DEEP EUTECTIC SOLVENTS: PROMISING MEDIA FOR ADVANCED HYDROMETALLURGICAL PROCESSES FOR ACTINIDES SEPARATION

Deep eutectic solvents (DESs) have emerged as an interesting type of neoteric solvents and have shown their usefulness as environmentally benign sustainable alternative to the conventional organic solvents [1]. DESs are eutectic mixtures of Lewis and Brönsted acids and bases, which can contain a variety of anionic and cationic species [2]. The use of DESs in chemical synthesis and chemical processes stems from their characteristics of green and inexpensive solvents, biodegradable, catalytic activity in some cases. Their simple preparation and the quantitative yields render DESs attractive for academic and industrial research [1]. In particular, DESs have extensive applications in the extraction and separation of a wide range of analytes. In this communication we reports on the use of some newly synthesized DESs as innovative alternative to the recently proposed imidazolium based ionic liquids (ILs) for processing nuclear waste [3]. To this purpose, new DESs choline acetate-based products, designed in accordance with the CHON rule, were synthesized and fully characterized (HR-MAS NMR, FT-IR and DSC). The new DESs were checked as co-solvents in liquid-liquid extraction tests simulating hydrometallurgical processes for the recovery of minor actinides from the Plutonium and URanium EXtraction (PUREX) raffinate.
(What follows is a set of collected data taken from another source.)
Lemma reader_only_or_raise {A : Type} (e : exn) (o : option A) :
  reader_only (or_raise e o).
Proof. destruct o; [apply reader_only_ret | apply reader_only_raise]. Qed.

Lemma reader_only_read (n : nat) : reader_only (reader_read n).
Proof.
  intros self wr. unfold reader_read. simpl.
  destruct (read n (r self)); reflexivity.
Qed.

Lemma reader_only_bind {A B : Type} (m : M A) (k : A -> M B) :
  reader_only m -> (forall a, reader_only (k a)) -> reader_only (bind m k).
Proof.
  intros Hm Hk self wr. unfold bind. rewrite (Hm self wr).
  destruct (m self) as [[a|e|] self']; simpl; [|reflexivity..].
  rewrite (Hk a self' wr). reflexivity.
Qed.

Lemma reader_only_if {A : Type} (b : bool) (m1 m2 : M A) :
  reader_only m1 -> reader_only m2 -> reader_only (if b then m1 else m2).
Proof. now destruct b. Qed.

Lemma reader_only_read_line (fuel : nat) :
  forall acc, reader_only (read_line fuel acc).
Proof.
  induction fuel as [|fuel IH]; intros acc; cbn [read_line].
  - apply reader_only_out_of_fuel.
  - apply reader_only_bind; [apply reader_only_read|]. intros ch.
    apply reader_only_if; [apply reader_only_ret | apply IH].
Qed.

Lemma reader_only_read_exactly (fuel : nat) :
  forall n acc, reader_only (read_exactly fuel n acc).
Proof.
  induction fuel as [|fuel IH]; intros n acc; cbn [read_exactly];
    apply reader_only_if; try apply reader_only_ret.
  - apply reader_only_out_of_fuel.
  - apply reader_only_bind; [apply reader_only_read|]. intros chunk.
    apply IH.
Qed.

#[local] Hint Resolve reader_only_ret reader_only_raise reader_only_or_raise
  reader_only_read reader_only_read_line reader_only_read_exactly
  : reader_only.

(** [_reply] reads; it neither writes nor depends on what was written. *)
Lemma reader_only_reply (fuel : nat) : reader_only (_reply fuel).
Proof.
  unfold _reply.
  repeat first
    [ apply reader_only_bind; [auto with reader_only | intros ?]
    | apply reader_only_if
    | solve [auto with reader_only] ].
Qed.

(** What every command does once its request text is encoded: the
    bytes go behind what was written before, everything written is on
    the wire, and one reply is decoded from the reader as it stood. *)
Lemma request_effect (fuel : nat) (text : str) (data : bytes)
      (self : Client) :
  encode text = Some data ->
  request fuel text self
  = (fst (_reply fuel self),
     {| r := r (snd (_reply fuel self));
        w := {| pending := [];
                sent := sent (w self) ++ pending (w self) ++ data |} |}).
Proof.
  intros H. unfold request, bind. rewrite H. cbn.
  apply (reader_only_reply fuel self).
Qed.

(** A text that cannot be encoded is never written. *)
Lemma request_unencodable (fuel : nat) (text : str) (self : Client) :
  encode text = None ->
  request fuel text self = (Raise UnicodeEncodeError, self).
Proof. intros H. unfold request, bind. now rewrite H. Qed.

End ReaderOnly.

(** ** Whole replies *)

Section Frames.

Lemma decoded_returns (line : bytes) (k : str -> result object) :
  (forall text, k text <> OutOfFuel) -> decoded line k <> OutOfFuel.
Proof.
  intros Hk. unfold decoded. destruct (decode line); [apply Hk | discriminate].
Qed.

Lemma length_line_no_LF (n : Z) : ~ In LF (ascii (int_str n) ++ [CR]).
Proof.
  intros Hin. apply in_app_or in Hin as [Hin|[Hin|[]]].
  - now apply int_str_bytes_no_LF in Hin.
  - discriminate.
Qed.

(** A frame decodes to one result, the same however it is fragmented
    and whatever follows it, and the reader is left at what follows. *)
Lemma reply_frame (frame : bytes) :
  resp_frame frame ->
  exists res,
    res <> OutOfFuel
    /\ forall (rest : bytes) (self : Client) (fuel : nat),
        concat (r self) = frame ++ rest ->
        (length frame <= fuel)%nat ->
        exists rd',
          concat rd' = rest
          /\ _reply fuel self = (res, with_reader self rd').
Proof.
  intros [tag line Htag Hnl | n body Hn Hbody].
  - assert (Hshape : forall rest,
               (tag :: line ++ [LF]) ++ rest = tag :: line ++ LF :: rest).
    { intros rest. simpl. now rewrite <- app_assoc. }
    simpl in Htag. destruct Htag as [<-|[<-|[<-|[]]]].
    + eexists. split; [|intros rest self fuel Hcat Hfuel].
      2:{ rewrite Hshape in Hcat. apply (reply_integer self fuel line rest Hnl Hcat).
          simpl in Hfuel. rewrite length_app in Hfuel. simpl in Hfuel. lia. }
      apply decoded_returns. intros text. destruct (int_of_str text); discriminate.
    + eexists. split; [|intros rest self fuel Hcat Hfuel].
      2:{ rewrite Hshape in Hcat. apply (reply_error self fuel line rest Hnl Hcat).
          simpl in Hfuel. rewrite length_app in Hfuel. simpl in Hfuel. lia. }
      apply decoded_returns. discriminate.
    + eexists. split; [|intros rest self fuel Hcat Hfuel].
      2:{ rewrite Hshape in Hcat. apply (reply_simple self fuel line rest Hnl Hcat).
          simpl in Hfuel. rewrite length_app in Hfuel. simpl in Hfuel. lia. }
      apply decoded_returns. discriminate.
  - eexists. split; [|intros rest self fuel Hcat Hfuel].
    2:{ assert (Hshape : (blit "$" ++ ascii (int_str n) ++ [CR; LF] ++ body) ++ rest
                         = "$"%byte :: (ascii (int_str n) ++ [CR]) ++ LF :: body ++ rest).
        { change (blit "$") with ["$"%byte]. cbn [app].
          rewrite <- !app_assoc. reflexivity. }
        rewrite Hshape in Hcat.
        assert (Hlen : length (blit "$" ++ ascii (int_str n) ++ [CR; LF] ++ body)
                       = (3 + length (ascii (int_str n)) + length body)%nat).
        { change (blit "$") with ["$"%byte]. cbn [app length].
          rewrite !length_app. cbn [length]. lia. }
        rewrite Hlen in Hfuel.
        apply (reply_bulk self fuel _ body rest n (length_line_no_LF n) Hcat).
        - apply int_of_bytes_int_str.
        - lia.
        - rewrite length_app. simpl. lia.
        - lia. }
    apply decoded_returns. discriminate.
Qed.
In particular, Selective ActiNide EXtraction (SANEX) based processes were considered as reference. Therefore, some preliminary liquid-liquid extractions were performed at controlled temperature (25 ±C) by exploring i) a small library of DESs, ii) different DESs concentrations in the aqueous phase, and iii) different extraction strategies. 241Am(III) and 152Eu(III) were used as representatives of minor actinide and lanthanide families, present in the aqueous feed to be decontaminated. The DES affinity towards actinides and lanthanides and their extraction capability were checked with respect to TODGA, as reference ligand to co-extract Am(III) and Eu(III), and CyMe4-BTBP, as reference ligand to selectively extract Am(III), dissolved in the organic phase. Results, advantages and drawbacks of the use of DESs in advanced partitioning processes are summarized in the present communication.